Cold, cool, chilly, frigid, freezing, frosty, gelid, icy, glacial, arctic mean having a temperature below that which is normal or comfortable.
Cold is the general term, often implying nothing more than a lack of warmth. It may also connote discomfort. (see also: Suffer from a cold vs Suffer from the cold)
Cool suggests moderate and often refreshing coldness, but when hotness or warmth is desirable it, too, connotes something disagreeable. (see also: Cool vs Composed vs Collected vs Unruffled vs Imperturbable vs Unflappable vs Nonchalant)
Chilly implies coldness that makes one shiver.
Frigid, freezing, and frosty imply temperatures below 32° Fahrenheit.
Frigid stresses the intensity of the cold and freezing its congealing effect (as on man, vegetation, and water) while frosty applies rather specifically to times or conditions in which fine ice crystals are deposited from atmospheric moisture onto a cold surface.

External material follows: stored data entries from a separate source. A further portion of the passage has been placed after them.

(** * The S3-to-RDS stage of the LMS pipeline: type coercion, datetime
      normalisation and upsert

    A shallow embedding of [src/s3_to_rds_lambda.py].

    - A pandas [DataFrame] is an ordered list of named columns, each a list of
      cells; a cell is a Python scalar as [read_csv] and the conversions of the
      file produce them.
    - [convert_dataframe_dtypes] and [parse_datetime_columns] mutate the frame
      in place and may raise: they are functions from a frame to the frame
      they leave behind together with the exception message, if any.
    - The destination table is a list of rows; a row and a parameter record
      ([DataFrame.to_dict(orient='records')]) are finite maps from column
      names to cells.  The connection carries the committed table and the
      working copy of the open transaction.

    What pandas, the JSON encoder and PostgreSQL decide on their own (how a
    string parses as a number, which rows the table's constraints refuse) is
    a parameter of the development. *)

From Stdlib Require Import ZArith String Ascii List Bool Lia DecimalString.
From stdpp Require Import base decidable option list gmap strings fin_maps.

Local Open Scope Z_scope.
Local Open Scope string_scope.

(** ** Python strings *)

Module PyStr.

(** [needle in hay] *)
Fixpoint contains (needle hay : string) : bool :=
  String.prefix needle hay
  || match hay with
     | EmptyString => false
     | String _ rest => contains needle rest
     end.

(** [s.replace(old, new)] for a non-empty [old]: occurrences are replaced
    from left to right and do not overlap.  [skip] counts the characters of
    a matched occurrence that are still to be dropped. *)
Fixpoint replace_go (old new : string) (skip : nat) (s : string) : string :=
  match s with
  | EmptyString => EmptyString
  | String c rest =>
      match skip with
      | S k => replace_go old new k rest
      | O =>
          if String.prefix old s
          then new ++ replace_go old new (Nat.pred (String.length old)) rest
          else String c (replace_go old new O rest)
      end
  end.

Definition replace (old new s : string) : string := replace_go old new O s.
Lemma join_of_split (s : string) : Js.join (Js.split " " s) = s.
Proof.
  induction s as [|c r IH]; [reflexivity|].
  simpl. destruct (Ascii.eqb c " ") eqn:Hc.
  - apply Ascii.eqb_eq in Hc. subst c.
    pose proof (split_not_nil " " r) as Hne.
    destruct (Js.split " " r) as [|w ws]; [contradiction|].
    change (Js.join (EmptyString :: w :: ws))
      with (EmptyString +:+ " " +:+ Js.join (w :: ws)).
    rewrite IH. reflexivity.
  - pose proof (split_not_nil " " r) as Hne.
    destruct (Js.split " " r) as [|w ws]; [contradiction|].
    rewrite join_cons_char, IH. reflexivity.
Qed.

Lemma split_parts_lack_separator (s : string) :
  Forall (λ part, lacks " " part = true) (Js.split " " s).
Proof.
  induction s as [|c r IH]; simpl; [repeat constructor|].
  destruct (Ascii.eqb c " ") eqn:Hc.
  - constructor; [reflexivity | exact IH].
  - destruct (Js.split " " r) as [|w ws]; [repeat constructor; simpl;
                                            rewrite Hc; reflexivity|].
    apply Forall_cons in IH as [Hw Hws]. constructor; [|exact Hws].
    simpl. rewrite Hc, Hw. reflexivity.
Qed.

(** X2: [command.split(' ')] returns at least one part, no part holds a
    space, and joining the parts with single spaces gives the command
    back: splitting loses nothing, runs of spaces included. *)
Theorem split_join_spec (s : string) :
  Js.split " " s ≠ []
  ∧ Forall (λ part, lacks " " part = true) (Js.split " " s)
  ∧ Js.join (Js.split " " s) = s.
Proof.
  split; [apply split_not_nil|].
  split; [apply split_parts_lack_separator | apply join_of_split].
Qed.

Lemma trimStart_first (s : string) (c : ascii) :
  firstChar (Js.trimStart s) = Some c → Js.isSpace c = false.
Proof.
  induction s as [|d r IH]; simpl; [discriminate|].
  destruct (Js.isSpace d) eqn:Hd; [exact IH|].
  simpl. intros [= <-]. exact Hd.
Qed.

Lemma trimEnd_last (s : string) (c : ascii) :
  lastChar (Js.trimEnd s) = Some c → Js.isSpace c = false.
Proof.
  induction s as [|d r IH]; simpl; [discriminate|].
  destruct (Js.trimEnd r) as [|e r'] eqn:Hr.
  - destruct (Js.isSpace d) eqn:Hd; simpl; [discriminate|].
    intros [= <-]. exact Hd.
  - exact IH.
Qed.

Lemma trimEnd_first (s : string) (c : ascii) :
  firstChar s = Some c → Js.isSpace c = false →
  firstChar (Js.trimEnd s) = Some c.
Proof.
  destruct s as [|d r]; simpl; [discriminate|].
  intros [= ->] Hc. destruct (Js.trimEnd r); [rewrite Hc|]; reflexivity.
Qed.

Lemma trimEnd_fixed (s : string) :
  (∀ c, lastChar s = Some c → Js.isSpace c = false) → Js.trimEnd s = s.
Proof.
  induction s as [|d r IH]; simpl; [reflexivity|].
  intros Hlast. destruct r as [|e r'].
  - simpl. rewrite (Hlast d eq_refl). reflexivity.
  - rewrite (IH Hlast). reflexivity.
Qed.

Lemma trimStart_fixed (s : string) :
  (∀ c, firstChar s = Some c → Js.isSpace c = false) → Js.trimStart s = s.
Proof.
  destruct s as [|d r]; simpl; [reflexivity|].
  intros Hfirst. rewrite (Hfirst d eq_refl). reflexivity.
Qed.

Lemma trimStart_allSpaces (s : string) :
  allSpaces s = true → Js.trimStart s = EmptyString.
Proof.
  induction s as [|d r IH]; simpl; [reflexivity|].
  intros [Hd Hr]%andb_true_iff. rewrite Hd. exact (IH Hr).
Qed.
(** C7, at the failing input.  On [page_quarter_shift] one layout shift
    of 0.25 occurred; [audit] returns a report whose [cls_score] is 0,
    not the sum 0.25 of the layout-shift values.  The same holds of
    every page: the query of the timeline yields no layout-shift entry,
    so every returned report has [cls_score] 0. *)
Theorem cls_score_ignores_layout_shifts :
  (exists rep,
     audited page_quarter_shift 900 = inr rep /\
     DeepSeoAudit.Report.cls_score rep = 0 /\
     Py.sum (layout_shifts page_quarter_shift) = 1 # 4) /\
  ~ cls_is_plain_sum page_quarter_shift /\
  (forall env url vw vh w rep,
     fst (audit env url vw vh w) = inr rep ->
     DeepSeoAudit.Report.cls_score rep = 0).
Proof.
  split; [|split].
  - destruct (audited page_quarter_shift 900) as [e|rep] eqn:E;
      [vm_compute in E; discriminate E|].
    exists rep. split; [reflexivity|].
    split; [exact (reported_cls_score_zero _ _ _ _ _ _ E)|].
    vm_compute. reflexivity.
  - intros H. unfold cls_is_plain_sum in H.
    destruct (audited page_quarter_shift 900) as [e|rep] eqn:E;
      [vm_compute in E; discriminate E|].
    specialize (H rep eq_refl).
    rewrite (reported_cls_score_zero _ _ _ _ _ _ E) in H.
    vm_compute in H. discriminate H.
  - exact reported_cls_score_zero.
Qed.

End LayoutShift.

(* ------------------------------------------------------------------ *)
(** ** Headings of the capture report *)

Section CaptureHeadings.

Lemma repeat_filter_true {A} (f : A -> bool) (x : A) (n : nat) :
  f x = true -> filter f (repeat x n) = repeat x n.
Proof.
  intros H. induction n as [|n IH]; cbn [repeat filter]; [reflexivity|].
  rewrite H, IH. reflexivity.
Qed.

(** A page of [n] h1 elements is reported with [n] entries in [h1s]. *)
Lemma h1s_of_page_h1s (vh : Z) (n : nat) :
  exists rep, captured (page_h1s n) vh = inr rep /\
              List.length (CaptureScreenshot.Report.h1s rep) = n.
Proof.
  exists (CaptureScreenshot.report vh (page_h1s n)). split.
  - unfold captured.
    rewrite (capture_runs (serving (page_h1s n)) (fun _ => eq_refl)
               "https://closeclaw.in" "/tmp/screenshot.png" 1440 vh 3000 boot
               (page_h1s n) eq_refl eq_refl).
    reflexivity.
  - unfold CaptureScreenshot.report. cbn [CaptureScreenshot.Report.h1s].
    unfold CaptureScreenshot.h1s. rewrite length_map.
    unfold query_selector_all, page_h1s, page. cbn [elements].
    rewrite repeat_filter_true by reflexivity. apply repeat_length.
Qed.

Gelid is equivalent to freezing, but it somewhat more often stresses the resultant discomfort.
Icy, when used to indicate a kind of coldness, implies frigidity so great as to be painful and cutting; it is applicable chiefly to winds, storms, and water.

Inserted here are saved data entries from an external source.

Lemma parquet_rows_raise df cols path spark :
  is_ok (rows df) = false ->
  is_ok (parquet (partitionBy cols (write df)) path spark) = false.
Proof.
  intros Hr. unfold parquet; simpl. destruct (mapM _ _); simpl; [|done].
  destruct (tables spark !! path); [done |]. by destruct (rows df).
Qed.

(** A successful write with the default mode found the location free
    and stored there the rows of the frame. *)
Lemma parquet_default_mode_ok df cols path spark spark' :
  parquet (partitionBy cols (write df)) path spark = Ok spark' ->
  tables spark !! path = None
  /\ exists rs, rows df = Ok rs
                /\ spark' = put_table path (written cols (schema df) rs) spark.
Proof.
  unfold parquet; simpl. destruct (mapM _ _); simpl; [|done].
  destruct (tables spark !! path); [done |].
  destruct (rows df) as [rs|]; simpl; [|done].
  intros [= <-]. eauto.
Qed.

Section More.
Variable tz : Z -> Z.
Variable F_to_date : Cell -> result Cell.
Variable layout : list Row -> list (list Row).

(** Once the rows of the frame with the time columns cannot be
    computed, the pipeline cannot complete. *)
Lemma log_pipeline_raises_if_rows_raise spark input_data output_data recs :
  objects spark !! log_data_path input_data = Some recs ->
  (forall d,
      derive_time_columns tz F_to_date
        (mkFrame log_data_schema
           (Ok (List.filter is_next_song
                  (map (from_json log_data_schema) recs)))) = Ok d ->
      is_ok (rows d) = false) ->
  is_ok (process_log_data tz F_to_date layout spark input_data output_data)
  = false.
Proof.
  intros Hrecs Hrows. unfold process_log_data.
  rewrite filtered_log_spec, Hrecs. cbn [bind].
  destruct (users_table _) as [users|]; [|done]. cbn [bind].
  destruct (parquet _ _ spark) as [s1|]; [|done]. cbn [bind].
  destruct (derive_time_columns _ _ _) as [d|] eqn:Hd; [|done]. cbn [bind].
  specialize (Hrows d eq_refl).
  destruct (time_table d) as [time|] eqn:Ht; [|done]. cbn [bind].
  apply is_ok_bind_false, parquet_rows_raise.
  by apply (select_rows_raise _ _ _ Ht).
Qed.

(** The rows of the frame with the time columns cannot be computed
    when the two udf columns (lines 143 to 148) cannot. *)
Lemma derive_rows_raise rs d :
  derive_time_columns tz F_to_date (mkFrame log_data_schema (Ok rs)) = Ok d ->
  is_ok (x1 <- mapM (fun r => v <- get_timestamp (cell log_data_schema "ts" r) ;;
                              Ok (r ++ [v])) rs ;;
         mapM (fun r => v <- get_datetime F_to_date (cell log_data_schema "ts" r) ;;
                        Ok (r ++ [v])) x1) = false ->
  is_ok (rows d) = false.
Proof.
  intros Hd HX. unfold derive_time_columns in Hd.
  do 7 (erewrite withColumn_fresh in Hd by reflexivity; cbn [bind] in Hd).
  erewrite withColumn_fresh in Hd by reflexivity.
  injection Hd as <-. cbn [rows bind].
  do 6 apply is_ok_bind_false. exact HX.
Qed.
(** [toFixed(1)] renders the exact value to one decimal place. *)
Lemma toFixed_one_decimal (x : float) :
  prints_fixed x -> toFixed 1 x = one_decimal (exact_value x).
Proof.
  unfold prints_fixed, toFixed, one_decimal, exact_value.
  destruct (Prim2SF x) as [s|s| |s m e]; try contradiction; intro H.
  { reflexivity. }
  replace ((0 <=? e)%Z && (10 ^ 21 <=? Zpos m * 2 ^ e)%Z)%bool with false.
  2:{ symmetry. apply andb_false_iff.
      destruct H as [He|Hv]; [left; apply Z.leb_gt|right; apply Z.leb_gt];
        assumption. }
  unfold toFixed_n.
  assert (Hm : (0 < Zpos m * 2 ^ e \/ e < 0)%Z).
  { destruct (Z.leb_spec 0 e); [left|right; assumption].
    apply Z.mul_pos_pos; [lia|]. now apply Z.pow_pos_nonneg. }
  destruct (Z.leb_spec 0 e) as [He|He].
  - destruct Hm as [Hm|Hm]; [|lia].
    destruct s; cbn [cond_Zopp].
    + replace (QArith_base.Qle_bool _ _) with false.
      2:{ symmetry. unfold QArith_base.Qle_bool, QArith_base.inject_Z.
          cbn [QArith_base.Qnum QArith_base.Qden]. apply Z.leb_gt. lia. }
      change (QArith_base.Qopp (QArith_base.inject_Z (- Zpos m * 2 ^ e)))
        with (QArith_base.inject_Z (- (- Zpos m * 2 ^ e))).
      rewrite tenths_integer. do 2 f_equal.
      change (Z.of_nat 1) with 1%Z. lia.
    + replace (QArith_base.Qle_bool _ _) with true.
      2:{ symmetry. unfold QArith_base.Qle_bool, QArith_base.inject_Z.
          cbn [QArith_base.Qnum QArith_base.Qden]. apply Z.leb_le. lia. }
      rewrite tenths_integer. cbn [append]. f_equal.
      change (Z.of_nat 1) with 1%Z. lia.
  - assert (Hp : Zpos (Z.to_pos (- e)) = (- e)%Z) by (apply Z2Pos.id; lia).
    destruct s; cbn [cond_Zopp].
    + replace (QArith_base.Qle_bool _ _) with false by reflexivity.
      change (QArith_base.Qopp
                (QArith_base.Qmake (- Zpos m) (2 ^ Z.to_pos (- e))))
        with (QArith_base.Qmake (Zpos m) (2 ^ Z.to_pos (- e))).
      rewrite tenths_dyadic, Hp. reflexivity.
    + replace (QArith_base.Qle_bool _ _) with true by reflexivity.
      rewrite tenths_dyadic, Hp. reflexivity.
Qed.

(** [Math.round] gives the nearest integer. *)
Lemma Math_round_rounded (y : float) : Math_round y = rounded y.
Proof.
  unfold Math_round, rounded, has_fraction, is_negative, exact_value.
  destruct (Prim2SF y) as [s|s| |s m e]; try reflexivity.
  destruct (Z.leb_spec 0 e) as [He|He].
  - replace (e <? 0)%Z with false by (symmetry; apply Z.ltb_ge; lia).
    reflexivity.
  - replace (e <? 0)%Z with true by (symmetry; apply Z.ltb_lt; lia).
    rewrite nearest_integer_dyadic.
    rewrite Z2Pos.id by lia. reflexivity.
Qed.

Lemma partial_sum_app (xs ys : list float) (k : nat) :
  (k <= List.length xs)%nat ->
  partial_sum (xs ++ ys) k = partial_sum xs k.
Proof.
  induction k as [|k IH]; intro H; cbn [partial_sum]; [reflexivity|].
  rewrite IH by lia. now rewrite app_nth1 by lia.
Qed.

(** [reduce] from 0 gives the last partial sum. *)
Lemma reduce_partial_sum (xs : list float) :
  fold_left (fun acc val => acc + val)%float xs zero
  = partial_sum xs (List.length xs).
Proof.
  induction xs as [|x xs IH] using rev_ind; [reflexivity|].
  rewrite fold_left_app, length_app, Nat.add_1_r. cbn [fold_left partial_sum].
  rewrite partial_sum_app by lia. rewrite IH. f_equal.
  rewrite app_nth2, Nat.sub_diag by lia. reflexivity.
Qed.

Lemma average_float_mean (xs : list float) : average xs = float_mean xs.
Proof.
  unfold average, float_mean. now rewrite reduce_partial_sum.
Qed.

Lemma summarize_date_summary_of (l : list Entry.t) (d : string) :
  In d (distinct (map date_of l)) ->
  summarize_date (grouped l) d = summary_of l d.
Proof.
  intro Hd. unfold summarize_date, summary_of, grouped. rewrite own_map.
  replace (existsb (String.eqb d) (distinct (map date_of l)))
    with true by (symmetry; now apply In_existsb_eqb).
  now rewrite !average_float_mean.
Qed.

(** C8, as amended: for a response none of whose dates is a name inherited
    from [Object.prototype], the aggregator returns one summary per
    selected date, in the order of the selected dates; every selected date
    has entries, and its summary carries the binary64 mean of the date's
    temperatures rendered by [toFixed(1)] and [Math.round] of the binary64
    mean of the date's probabilities times 100, where the binary64 mean
    adds the values one at a time in response order from 0, every partial
    sum rounded, and divides the last by their number.  [toFixed(1)] of a
    finite mean below [10 ^ 21] is its exact value to one decimal place,
    and [Math.round] gives the nearest integer, the larger one on a tie.
    Temperatures 70, 72, 74 give ["72.0"], probabilities 0.1 and 0.3
    give 20. *)
Theorem C8_summary_values (data_list : list Entry.t) (days : Z) :
  (forall e, In e data_list -> inherited (date_of e) = false) ->
  exists s,
    summary data_list days = Return s
    /\ map Summary.date s = slice0 days (Object_keys (grouped data_list))
    /\ Forall
         (fun r =>
            let temps :=
              map Entry.main_temp (entries_on (Summary.date r) data_list) in
            let pops :=
              map Entry.pop (entries_on (Summary.date r) data_list) in
            let avgTemp := float_mean temps in
            let avgPop := float_mean pops in
            temps <> [] /\ pops <> []
            /\ Summary.avgTemp r = toFixed 1 avgTemp
            /\ (prints_fixed avgTemp ->
                Summary.avgTemp r = one_decimal (exact_value avgTemp))
            /\ Summary.pop r = Math_round (avgPop * number_of_Z 100)%float
            /\ Summary.pop r = rounded (avgPop * number_of_Z 100)%float
            /\ (temps = [70; 72; 74]%float
                -> Summary.avgTemp r = "72.0"%string)
            /\ (pops = [0.1; 0.3]%float -> Summary.pop r = 20%float)) s.
Proof.
  intro Hplain.
  rewrite summary_grouped, (no_inherited _ Hplain).
  eexists. split; [reflexivity|]. split.
  { rewrite map_map. cbn [summarize_date Summary.date]. apply map_id. }
  apply Forall_forall. intros r Hr.
  apply in_map_iff in Hr. destruct Hr as (d & <- & Hd).
  apply slice0_incl in Hd.
  apply (Permutation_in _ (Object_keys_perm _)) in Hd.
  rewrite grouped_keys in Hd.
  rewrite (@summarize_date_summary_of _ _ Hd).
  cbn [summary_of Summary.date Summary.avgTemp Summary.pop].
  assert (Hne : entries_on d data_list <> []).
  { apply entries_on_present. now rewrite <- In_distinct. }
  split; [|split; [|split; [|split; [|split; [|split; [|split]]]]]].
  - intro H. apply map_eq_nil in H. contradiction.
  - intro H. apply map_eq_nil in H. contradiction.
  - reflexivity.
  - apply toFixed_one_decimal.
  - reflexivity.
  - apply Math_round_rounded.
  - intros ->. vm_compute. reflexivity.
  - intros ->. vm_compute. reflexivity.
Qed.

End Forecast.

(** C7, as stated, fails: with the later date first in the response, the
    summaries come later date first. *)
Lemma C7_later_date_comes_first :
  exists s,
    Weather.summary later_first 2 = Return s
    /\ map Weather.Summary.date s = ["2024-01-02"; "2024-01-01"]
    /\ ~ earliest_first (map Weather.Summary.date s).
Proof.
  eexists. split; [vm_compute; reflexivity|]. split; [reflexivity|].
  intro H. apply StronglySorted_inv in H. destruct H as (_ & H).
  apply Forall_inv in H. vm_compute in H. discriminate H.
Qed.

(** Entries on exactly three dates and a day count of 5 give exactly three
    summaries, in the order of the dates. *)
Lemma C7_summary_per_date_witness :
  exists s,
    Weather.summary three_dates 5 = Return s
    /\ List.length s = 3%nat
    /\ map Weather.Summary.date s = ["2024-01-01"; "2024-01-02"; "2024-01-03"].
Proof.
  destruct (@C7_summary_per_date three_dates 5)
    as (s & Hs & _ & _ & Hlen & Hord).
  - lia.
  - apply Forall_forall. repeat constructor.
  - exists s. split; [assumption|]. split.
    + rewrite Hlen. reflexivity.
    + apply Hord. apply Forall_forall. repeat constructor.
Defined.

(** C8, as stated, fails: eight entries at 70.15 degrees have the
    arithmetic mean 70.15, which is rendered ["70.2"], as the aggregator
    renders a single such entry, but for the eight it gives ["70.1"]: the
    partial sums are rounded.  And four probabilities give 23 in one order
    and 22 in another, where the nearest integer to their mean times 100
    is 22 in either order. *)
Lemma C8_partial_sums_are_rounded :
  Weather.summary Means.eight_readings 1 = Return (Means.one_summary "70.1" 0)
  /\ Means.one_decimal
       (Means.arithmetic_mean
          (map Weather.Entry.main_temp Means.eight_readings)) = "70.2"%string
  /\ Weather.summary Means.one_reading 1 = Return (Means.one_summary "70.2" 0)
  /\ Weather.summary Means.four_pops 1 = Return (Means.one_summary "50.0" 23)
  /\ Weather.summary Means.four_pops_exchanged 1
     = Return (Means.one_summary "50.0" 22)
  /\ Permutation Means.four_pops Means.four_pops_exchanged
  /\ Means.percentage (map Weather.Entry.pop Means.four_pops) = 22%Z
  /\ Means.percentage (map Weather.Entry.pop Means.four_pops_exchanged)
     = 22%Z.
Proof.
  repeat split; try (vm_compute; reflexivity).
  unfold Means.four_pops, Means.four_pops_exchanged.
  do 2 apply perm_skip. apply perm_swap.
Qed.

Basically glacial is very close to icy, but its later association with glacier has given it an ambiguous cast in many locutions; thus, a glacial lake might be, according to context, either a painfully cold lake or one formed by the action of a glacier.
Arctic is the strongest of these words in its suggestion of intense coldness. It connotes the frigidity of the polar regions and is usually a hyperbolic rather than an exact term.
When applied to persons, their temperaments, their acts and words, and their responses to stimuli, these words are also marked by differences in implications.
Cold suggests absence of feeling or emotion, or less than normal human sympathy, friendliness, sensitiveness, or responsiveness.
Cool (see also COOL 2) stresses control over one’s feelings or emotions, and therefore absence of excitement or agitation.
Chilly, frosty, and freezing usually stress the effect of another’s coldness: chilly connotes a depressing or repressive influence while frosty connotes a checking or restraining of advances and freezing connotes a blighting or repelling.
Frigid suggests such a deficiency of natural feeling as is abnormal or repellent; it is specifically applicable to persons who are sexually passionless and averse to sexual intercourse, but it is often applied to things which are not, but by their nature should be, impassioned or infused with feeling or warmth.
Gelid and icy suggest a discomfiting chill (as in manner or conduct), the former sometimes stressing the power to benumb, the latter the power to pierce or stab.
Glacial suggests a chilling lack of vitality or animation.
Arctic frequently adds to frigid a connotation of remoteness from all that is human or referable to humanity.